● **Instructions to follow**:
The number of lines in the entries below holding the word "Fixpoint" is all that is needed here.

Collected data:
(** Indexing the sorted tensor at [k] along the time axis reads position
    [k] of every sorted series. *)
Lemma index_sorted_dim1 (B T D : nat) (l : list fval) (k : Z) :
  (0 ≤ k < Z.of_nat T)%Z →
  index_dim1 B T D (sort_dim1_desc B T D l) k
  = Ok (sorted_series_at B T D l (Z.to_nat k)).
Proof.
  intros Hk. unfold index_dim1. rewrite decide_True by done.
  unfold sorted_series_at. do 2 f_equal.
  apply bind_ext_in. intros b Hb. apply elem_of_seq in Hb.
  apply fmap_ext_in. intros d Hd. apply elem_of_seq in Hd.
  unfold sort_dim1_desc. by rewrite entry3_tabulate by lia.
Qed.

(** ** [var_hyd_char] *)

(** On a non-negative rational, truncation is the floor. *)
Lemma trunc_floor (q : Qc) : 0 ≤ q → trunc q = Qfloor q.
Proof.
  intros Hq. unfold trunc, Qfloor. destruct q as [[n d] Hc]. simpl.
  apply Z.quot_div_nonneg; [|lia].
  unfold Qcle, Qle in Hq. simpl in Hq. lia.
Qed.

Lemma code_quantile_index_range (q : Qc) (T : nat) :
  (1 ≤ T)%nat → (0 ≤ code_quantile_index q T < Z.of_nat T)%Z.
Proof. unfold code_quantile_index. lia. Qed.

Section Reducer.
Context `{Backend}.

(** C8: a method tag other than "mean", "median", "std" and "quantile"
    makes the reducer raise [ValueError] and return nothing, whatever the
    other arguments are, whether the tag is passed by keyword or by
    position. *)
Theorem C8_unknown_method_raises ts method quantile random_quantile
    quantile_bounds g :
  method ∉ ["mean"; "median"; "std"; "quantile"] →
  var_hyd_char ts method quantile random_quantile quantile_bounds g
  = Raise (ValueError
             ("Unknown method for hydrograph characteristic: " +:+ method)) ∧
  var_hyd_char_call [PyTensor ts] [("method", PyStr method)] g
  = Raise (ValueError
             ("Unknown method for hydrograph characteristic: " +:+ method)) ∧
  var_hyd_char_call [PyTensor ts; PyStr method] [] g
  = Raise (ValueError
             ("Unknown method for hydrograph characteristic: " +:+ method)).
Proof.
  intros Hm.
  assert (∀ q rq qb, var_hyd_char ts method q rq qb g
     = Raise (ValueError
                ("Unknown method for hydrograph characteristic: " +:+ method)))
    as Hbody.
  { intros q rq qb. unfold var_hyd_char.
    repeat (rewrite decide_False; [|intros ->; apply Hm; set_solver]).
    done. }
  split_and!; [apply Hbody|..].
  - unfold var_hyd_char_call. apply Hbody.
  - unfold var_hyd_char_call. apply Hbody.
Qed.
(** * Lovelace pop-up grid editor: a shallow embedding of [src/ui/popup_tool.js]

    The development follows the source file top to bottom: the line and
    scalar grammar, the flow collections, the block parser, the serializer,
    the slug derivation, the pattern matcher, the template engine and the
    batch driver [processGrid].  Definitions keep the names of the
    JavaScript functions they embed.

    Conventions.
    - A JavaScript string is the list of its UTF-16 code units ([list N]).
    - A JavaScript number is an IEEE binary64 value, carried as the
      standard library's [spec_float] and rounded by its [binary_round] and
      [SFdiv] at precision 53.
    - An object is the list of its own enumerable properties in the order
      [Object.entries] reports them (array-index keys ascending, then the
      other keys in insertion order).  In the tree model only own
      properties are seen: a lookup does not find the members inherited
      from [Object.prototype] (the texts that would find one are those of
      [inherited_name]; module [Store], where [Object.prototype] is a
      cell, follows these lookups), and a write to [__proto__] leaves the
      own properties as they are.
    - An array is the list of its elements.  A write that would give it
      another own property is refused with [Unmodelled].
    - [throw] is the [Err] outcome of [result].  [Unmodelled] is no
      outcome of the program: it marks an input on which the model stops
      following it. *)

From Stdlib Require Import ZArith NArith List Bool Lia String Ascii Sorted.
From Stdlib Require Import Floats.SpecFloat.
From stdpp Require Import base list gmap.

Set Warnings "-register-all".

Local Open Scope N_scope.

(** ** Strings *)

Abbreviation jstring := (list N).

Definition ch (a : ascii) : N := N_of_ascii a.

(** The double quote, U+0022 *)
Definition dquote : N := 34.

Definition js (s : string) : jstring := map ch (list_ascii_of_string s).

Arguments ch : simpl never.
Arguments js : simpl never.

Definition jstr_eqb (a b : jstring) : bool := bool_decide (a = b).

(** [\s] of the regular expressions, which is also what [trim] removes:
    TAB, LF, VT, FF, CR, SP, NBSP, the Unicode space separators, LS, PS and
    the byte order mark. *)
Definition is_ws (c : N) : bool :=
  ((9 <=? c) && (c <=? 13)) || (c =? 32) || (c =? 160) || (c =? 5760)
  || ((8192 <=? c) && (c <=? 8202)) || (c =? 8232) || (c =? 8233)
  || (c =? 8239) || (c =? 8287) || (c =? 12288) || (c =? 65279).

Fixpoint dropWhile (p : N -> bool) (s : jstring) : jstring :=
  match s with
  | [] => []
  | c :: s' => if p c then dropWhile p s' else s
  end.

Fixpoint takeWhile (p : N -> bool) (s : jstring) : jstring :=
  match s with
  | [] => []
  | c :: s' => if p c then c :: takeWhile p s' else []
  end.

Definition trimStart (s : jstring) : jstring := dropWhile is_ws s.

(** [s.replace(/\s+$/, '')] *)
Definition trimEnd (s : jstring) : jstring := rev (dropWhile is_ws (rev s)).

● **Answer area**:
2